Various types of inspection systems have been devised in the past which use a visual scanning technique for determining the location of a defect or anomaly in the surface of an object. Such a system typically employs a conventional television camera which receives reflected light from the object's surface which is then converted to a display. Pattern recognition techniques are employed to scan the displayed image in order to locate the defect.
Many types of defects are not readily visually perceivable and therefore cannot be detected with conventional visual scanning techniques. For example, poor molecular bonding in a defective weld may not be revealed at the surface of the weld. In the field of gaging, visual scanning techniques which rely on differences in grey scale level to distinguish features are ineffective in thoses cases where adjacent but different features are the same color and intensity.

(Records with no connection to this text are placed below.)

(* ===================================================================== *)
(** ** Keys: printing and parsing *)
(* ===================================================================== *)

Lemma hex_value_digit (n : N) :
  (n < 16)%N -> hex_value (hex_digit n) = Some n.
Proof.
  intros H. destruct n as [| p]; [reflexivity |].
  do 4 (destruct p as [p | p |]; try reflexivity); exfalso; lia.
Qed.

Lemma fromhex_hex_cons (b : byte) (rest : list byte) :
  fromhex (hex (b :: rest)) =
  match fromhex (hex rest) with
  | Some bs => Some (b :: bs)
  | None => None
  end.
Proof.
  cbn [hex]. cbv zeta.
  pose proof (Strings.Byte.to_N_bounded b) as Hb.
  set (n := Byte.to_N b) in *.
  cbn [fromhex].
  rewrite (hex_value_digit (n / 16)) by (apply N.Div0.div_lt_upper_bound; lia).
  rewrite (hex_value_digit (n mod 16)) by (apply N.mod_lt; lia).
  replace (16 * (n / 16) + n mod 16)%N with n
    by (apply N.div_mod; lia).
  unfold n. rewrite Strings.Byte.of_to_N.
  destruct (fromhex (hex rest)); reflexivity.
Qed.

Lemma fromhex_hex (bs : list byte) : fromhex (hex bs) = Some bs.
Proof.
  induction bs as [| b rest IH].
  - reflexivity.
  - rewrite fromhex_hex_cons, IH. reflexivity.
Qed.

Lemma hex_length (bs : list byte) :
  String.length (hex bs) = (2 * List.length bs)%nat.
Proof.
  induction bs as [| b rest IH]; cbn [hex String.length List.length].
  - reflexivity.
  - rewrite IH. lia.
Qed.

(** Parsing the printed form of a key gives the key back. *)
Lemma ObjectId_of_str_str (o : ObjectId) :
  ObjectId_of_str (ObjectId_str o) = Some o.
Proof.
  unfold ObjectId_of_str, ObjectId_str.
  rewrite hex_length, fromhex_hex.
  destruct o. reflexivity.
Qed.

Lemma bytes_eqb_eq (a b : list byte) : bytes_eqb a b = true <-> a = b.
Proof.
  revert b. induction a as [| x a IH]; intros [| y b]; cbn [bytes_eqb];
    try (split; congruence).
  rewrite andb_true_iff, IH. split.
  - intros [Hxy ->]. apply Byte.byte_dec_bl in Hxy. congruence.
  - intros [= -> ->]. split; [apply Byte.byte_dec_lb|]; reflexivity.
Qed.

Lemma ObjectId_eqb_eq (a b : ObjectId) : ObjectId_eqb a b = true <-> a = b.
Proof.
  unfold ObjectId_eqb. rewrite bytes_eqb_eq.
  destruct a, b; cbn [binary]. split; [intros [=] | intros [=]]; subst; reflexivity.
Qed.

Lemma ObjectId_eqb_refl (a : ObjectId) : ObjectId_eqb a a = true.
Proof. apply ObjectId_eqb_eq. reflexivity. Qed.

(** A key has one printed form: a string that parses to [o] and is itself
    a printed key is the printed form of [o]. *)
Lemma printed_key_unique (s : string) (o o' : ObjectId) :
  ObjectId_of_str s = Some o -> s = ObjectId_str o' -> s = ObjectId_str o.
Proof.
  intros Hs ->. rewrite ObjectId_of_str_str in Hs. congruence.
Qed.

Lemma string_pair_ind (P : string -> Prop) :
  P EmptyString ->
  (forall c, P (String c EmptyString)) ->
  (forall c1 c2 s, P s -> P (String c1 (String c2 s))) ->
  forall s, P s.
Proof.
  intros H0 H1 H2 s.
  assert (H : P s /\ forall c, P (String c s)).
  { induction s as [| c s [IHs IHc]].
    - split; [exact H0 | exact H1].
    - split; [apply IHc | intros c'; apply H2; exact IHs]. }
  exact (proj1 H).
Qed.

Lemma hex_value_bound (c : ascii) (n : N) :
  hex_value c = Some n -> (n < 16)%N.
Proof.
  unfold hex_value.
  repeat match goal with
         | |- context [if ?b then _ else _] => destruct b eqn:?
         end; intros [= <-];
    repeat match goal with
           | H : (_ && _)%bool = true |- _ => apply andb_true_iff in H; destruct H
           | H : (_ <=? _)%N = true |- _ => apply N.leb_le in H
           end; lia.
Qed.

(** A string with a character that is no hexadecimal digit has no bytes. *)
Lemma fromhex_non_hex (s : string) :
  forallb is_hex (list_ascii_of_string s) = false -> fromhex s = None.
Proof.
  induction s as [| c | c1 c2 s IH] using string_pair_ind;
    cbn [list_ascii_of_string forallb fromhex]; intros H.
  - discriminate.
  - reflexivity.
  - unfold is_hex in H at 1 2.
    destruct (hex_value c1); [| reflexivity].
    destruct (hex_value c2); [| reflexivity].
    cbn [andb] in H. rewrite (IH H). reflexivity.
Qed.
Lemma length_RSI (close : Series) :
  length (CandleStickViewer.RSI close) = length close.
Proof.
  unfold CandleStickViewer.RSI, CandleStickViewer.gain, CandleStickViewer.loss.
  fold (ups close) (downs close).
  rewrite length_map, length_map2, !length_rolling, length_ups, length_downs. lia.
Qed.

Lemma rsi_of_positive_loss (g l : R) :
  0 <= g -> 0 < l ->
  rsi_of (F64.Fin g) (F64.Fin l) = F64.Fin (100 * g / (g + l)).
Proof.
  intros Hg Hl. unfold rsi_of. simpl. rewrite (@R_eqb_neq l 0) by lra. simpl.
  assert (Hq : 0 <= g / l) by (apply Rmult_le_pos; [lra|left; now apply Rinv_0_lt_compat]).
  rewrite R_eqb_neq by lra. simpl. f_equal. field. lra.
Qed.

(** X1: for every series of finite closes and every position, the RSI is
    either NaN or a number between 0 and 100. *)
Theorem rsi_range (cs : list R) (i : nat) :
  nth i (CandleStickViewer.RSI (map F64.Fin cs)) F64.NaN = F64.NaN \/
  exists r, nth i (CandleStickViewer.RSI (map F64.Fin cs)) F64.NaN = F64.Fin r /\
            0 <= r <= 100.
Proof.
  destruct (Nat.lt_ge_cases i 13) as [Hwarm|Hfull].
  { left. now apply rsi_warmup. }
  destruct (Nat.lt_ge_cases i (length cs)) as [Hi|Hi].
  2: { left. apply nth_overflow. now rewrite length_RSI, length_map. }
  rewrite rsi_gain_loss by lia.
  pose proof (average14_nonneg (up_move cs) i (up_move_nonneg cs)) as Hg.
  pose proof (average14_nonneg (down_move cs) i (down_move_nonneg cs)) as Hl.
  destruct (Rle_lt_or_eq_dec _ _ Hl) as [Hlpos|Hl0].
  - right. rewrite rsi_of_positive_loss by assumption.
    eexists. split; [reflexivity|].
    set (g := average14 (up_move cs) i) in *. set (l := average14 (down_move cs) i) in *.
    assert (Hgl : 0 < g + l) by lra.
    split.
    + apply Rmult_le_pos; [lra|]. left. now apply Rinv_0_lt_compat.
    + apply (Rmult_le_reg_r (g + l)); [assumption|].
      unfold Rdiv. rewrite Rmult_assoc, Rinv_l by lra. lra.
  - destruct (Rle_lt_or_eq_dec _ _ Hg) as [Hgpos|Hg0].
    + right. exists 100. split; [|lra]. apply rsi_of_no_loss; [assumption|now symmetry].
    + left. apply rsi_of_flat; now symmetry.
Qed.
(** * parglare/grammar.py: grammar symbols, productions, grammar construction
      and the desugaring of repetition operators.

    A shallow embedding.  Python objects that the code shares and mutates
    (grammar symbols, references) live in a heap and are named by their
    address, so that [is] is equality of addresses and [==] is the
    [__eq__] of the class.  Exceptions are values of [exn]; a computation
    that reads or writes the heap is a function from the heap to a result. *)
From Stdlib Require Import ZArith Lia Ascii.
From stdpp Require Import base list strings option.

Local Open Scope Z_scope.
Local Open Scope nat_scope.

(** ** Strings *)

Module Str.

(** [s.replace(c, by)] for a one-character [c]. *)
Fixpoint replace_char (c : ascii) (by_ : string) (s : string) : string :=
  match s with
  | EmptyString => EmptyString
  | String x s' =>
      if Ascii.eqb x c then by_ +:+ replace_char c by_ s'
      else String x (replace_char c by_ s')
  end.

Definition newline : ascii := "010"%char.
Definition tab : ascii := "009"%char.
Definition backslash : ascii := "092"%char.

(** [s[pos:pos+n]] for non-negative [pos] and [n]. *)
Definition slice (s : string) (pos n : nat) : string := String.substring pos n s.

(** Truth value of a string: the empty string is false. *)
Definition truthy (s : string) : bool := negb (String.eqb s EmptyString).

Definition opt_truthy (s : option string) : bool :=
  match s with Some s => truthy s | None => false end.

Definition opt_eqb (a b : option string) : bool :=
  match a, b with
  | Some x, Some y => String.eqb x y
  | None, None => true
  | _, _ => false
  end.

Definition mem (s : string) (l : list string) : bool := existsb (String.eqb s) l.

Definition dquote : string := String "034"%char EmptyString.
Definition squote : string := String "039"%char EmptyString.
Definition quoted (s : string) : string := dquote +:+ s +:+ dquote.
Definition squoted (s : string) : string := squote +:+ s +:+ squote.

End Str.

(** [escape], grammar.py:36. *)
Definition escape (instr : string) : string :=
  Str.replace_char Str.tab (String Str.backslash "t")
    (Str.replace_char Str.newline (String Str.backslash "n") instr).

(** ** Constants, grammar.py:18-33 *)

Definition ASSOC_NONE : Z := 0.
Definition ASSOC_LEFT : Z := 1.
Definition ASSOC_RIGHT : Z := 2.
Definition DEFAULT_PRIORITY : Z := 10.
Definition MULT_ONE : string := "1".
Definition MULT_OPTIONAL : string := "0..1".
Definition MULT_ONE_OR_MORE : string := "1..*".
Definition MULT_ZERO_OR_MORE : string := "0..*".
Definition RESERVED_SYMBOL_NAMES : list string := ["EOF"; "STOP"; "EMPTY"].
Definition SPECIAL_SYMBOL_NAMES : list string := ["KEYWORD"; "LAYOUT"].

(** ** Exceptions *)

Inductive exn : Type :=
| GrammarError (message : string)
| AttributeError (attribute : string)
| TypeError
| IndexError
| ValueError
| AssertionError
| DanglingReference.
(* [DanglingReference] is not a Python exception: it is what the model
   answers when an address is outside the heap, which no reference held by
   a live Python object is. *)

Definition is_GrammarError (e : exn) : bool :=
  match e with GrammarError _ => true | _ => false end.

(** ** What the module imports: the [re] library, [os.path.realpath],
       [parglare.actions] and [pos_to_line_col] *)

Definition re_MULTILINE : Z := 8.
Definition re_IGNORECASE : Z := 2.

Class Imports : Type := {
  (** [re.compile(regex, flags)]: [None] when the pattern compiles, the
      report of [re.error] otherwise. *)
  re_compile_error : string -> Z -> option string;
  (** [re.compile(regex, flags).match(in_str, pos)]: the matched text
      ([m.group()]), or [None]. *)
  re_match : string -> Z -> string -> nat -> option string;
  (** [os.path.realpath(file_path)], which may raise. *)
  realpath : option string -> exn + string;
  (** [hasattr(parglare.actions, name)]. *)
  actmodule_hasattr : string -> bool;
  (** [pos_to_line_col(input_str, position)], formatted. *)
  pos_to_line_col : string -> nat -> string;
  (** [s.lower()], the method of Python's [str].  It follows the Unicode
      case mappings, so nothing is assumed of it here: it need not keep
      the length of a string, nor commute with slicing. *)
  str_lower : string -> string
}.

(** ** Recognizers, grammar.py:135-202 *)

Inductive Recognizer : Type :=
| StringRecognizer (value : string) (ignore_case : bool)
| RegExRecognizer (regex : string) (re_flags : Z) (ignore_case : bool)
| FunctionRecognizer (f : string -> nat -> option string).

Definition is_StringRecognizer (r : Recognizer) : bool :=
  match r with StringRecognizer _ _ => true | _ => false end.

Definition is_RegExRecognizer (r : Recognizer) : bool :=
  match r with RegExRecognizer _ _ _ => true | _ => false end.

Section WithImports.
Context `{Imports}.

(** [StringRecognizer.__init__] keeps [value_cmp], which is fixed by the two
    arguments. *)
Definition value_cmp (value : string) (ignore_case : bool) : string :=
  if ignore_case then str_lower value else value.

(** [StringRecognizer.__call__], grammar.py:151. *)
Definition StringRecognizer_call (value : string) (ignore_case : bool)
    (in_str : string) (pos : nat) : option string :=
  if ignore_case then
    if String.eqb (str_lower (Str.slice in_str pos (String.length value)))
                  (value_cmp value ignore_case)
    then Some value else None
  else
    if String.eqb (Str.slice in_str pos (String.length value))
                  (value_cmp value ignore_case)
    then Some value else None.

(** [esc_control_characters], grammar.py:160. *)
Definition esc_control_characters (regex : string) : string :=
  let unescapes : list (ascii * string) :=
    [ ("007"%char, String Str.backslash "a"); ("008"%char, String Str.backslash "b");
      ("012"%char, String Str.backslash "f"); ("010"%char, String Str.backslash "n");
      ("013"%char, String Str.backslash "r"); ("009"%char, String Str.backslash "t");
      ("011"%char, String Str.backslash "v") ] in
  fold_left (fun regex vt => Str.replace_char (fst vt) (snd vt) regex) unescapes regex.

(** [RegExRecognizer.__init__], grammar.py:172: the flags gain
    [re.IGNORECASE] when [ignore_case] is set, and a pattern that does not
    compile is a [GrammarError]. *)
Definition RegExRecognizer_init (regex : string) (re_flags : Z) (ignore_case : bool)
    : exn + Recognizer :=
  let re_flags := if ignore_case then Z.lor re_flags re_IGNORECASE else re_flags in
  match re_compile_error regex re_flags with
  | None => inr (RegExRecognizer regex re_flags ignore_case)
  | Some report =>
      inl (GrammarError ("Regex compile error in /" +:+ esc_control_characters regex
                         +:+ "/ (report: " +:+ Str.quoted report +:+ ")"))
  end.

(** Calling a recognizer. *)
Definition Recognizer_call (r : Recognizer) (in_str : string) (pos : nat) : option string :=
  match r with
  | StringRecognizer value ignore_case => StringRecognizer_call value ignore_case in_str pos
  | RegExRecognizer regex re_flags _ => re_match regex re_flags in_str pos
  | FunctionRecognizer f => f in_str pos
  end.

End WithImports.

(** ** Objects and the heap *)

Abbreviation addr := nat (only parsing).

(** A semantic action: one of [parglare.actions], or a function object. *)
Inductive Action : Type :=
| ModuleAction (name : string)
| FunctionAction (name : string).

(** [GrammarSymbol.__init__], grammar.py:52.  The constructor derives two
    attributes from its argument, [name = escape(name)] and
    [_hash = hash(name)], and nothing rebinds either.  The record keeps the
    argument under [_hash] (two hashes are taken to be equal exactly when
    the hashed strings are) and [name] is read off it. *)
Record GrammarSymbol : Type := mkGrammarSymbol {
  _hash : string;
  action_name : option string;
  action : option Action;
  grammar_action : option Action
}.

Definition name (s : GrammarSymbol) : string := escape (_hash s).

Definition GrammarSymbol_init (name_ : string) : GrammarSymbol :=
  {| _hash := name_; action_name := None; action := None; grammar_action := None |}.

(** The attributes [Terminal.__init__] adds, grammar.py:109. *)
Record TerminalAttrs : Type := mkTerminalAttrs {
  prior : Z;
  recognizer : option Recognizer;
  finish : option bool;
  prefer : bool;
  dynamic : bool;
  keyword : bool
}.

(** A heap object.  The [productions] list of a [NonTerminal] is left out:
    construction only appends to it and nothing modelled here reads it. *)
Inductive object : Type :=
| NonTerminal (sym : GrammarSymbol)
| Terminal (sym : GrammarSymbol) (attrs : TerminalAttrs)
| Reference (ref_name : string) (module_name : option string).

Definition NonTerminal_init (name_ : string) : object :=
  NonTerminal (GrammarSymbol_init name_).

(** [Terminal.__init__]: without a recognizer the terminal matches its own
    name. *)
Definition Terminal_init (name_ : string) (recognizer_ : option Recognizer) : object :=
  Terminal (GrammarSymbol_init name_)
    {| prior := DEFAULT_PRIORITY;
       recognizer := Some (match recognizer_ with
                           | Some r => r
                           | None => StringRecognizer name_ false
                           end);
       finish := None; prefer := false; dynamic := false; keyword := false |}.

Abbreviation heap := (list object).

Definition isinstance_Terminal (o : object) : bool :=
  match o with Terminal _ _ => true | _ => false end.
Definition isinstance_NonTerminal (o : object) : bool :=
  match o with NonTerminal _ => true | _ => false end.

(** [o.name]: every class of object has the attribute. *)
Definition obj_name (o : object) : string :=
  match o with
  | NonTerminal s | Terminal s _ => name s
  | Reference n _ => n
  end.

(** [hash(o)]: a grammar symbol hashes its name as given, a reference hashes
    by identity. *)
Inductive hash_value : Type :=
| HashOfString (s : string)
| HashOfId (a : addr).

Definition obj_hash (a : addr) (o : object) : hash_value :=
  match o with
  | NonTerminal s | Terminal s _ => HashOfString (_hash s)
  | Reference _ _ => HashOfId a
  end.

Definition hash_eqb (x y : hash_value) : bool :=
  match x, y with
  | HashOfString s, HashOfString t => String.eqb s t
  | HashOfId a, HashOfId b => Nat.eqb a b
  | _, _ => false
  end.

(** [x == y] for two objects at addresses [a] and [b]:
    [GrammarSymbol.__eq__] compares names, and it is also what Python calls,
    reflected, when only the right operand is a grammar symbol; two
    references are equal when they are the same object. *)
Definition obj_eqb (a : addr) (x : object) (b : addr) (y : object) : bool :=
  match x, y with
  | Reference _ _, Reference _ _ => Nat.eqb a b
  | _, _ => String.eqb (obj_name x) (obj_name y)
  end.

It is known that the amount of light energy absorbed by a material is dependent upon the type of bonding within the molecules which make up the material and that light reflected from such material is shifted in energy or wavelength by an amount commensurate with the type and concentration of molecular bonding. Others have used this principle in the past to identify the constituent elements of a material. That is to say, others have used a technique to identify the constituent elements of a material in which a beam of light of a known frequency was directed onto the surface of the material and the shift in frequency of the reflected light from the material was measured in order to identify the constituent elements. It is also known that sensing sensitivity may be increased by tuning the energy of the incident light beam to that of the energy gap of the material being inspected. This latter technique is sometimes referred to as resonance Roman spectroscopy.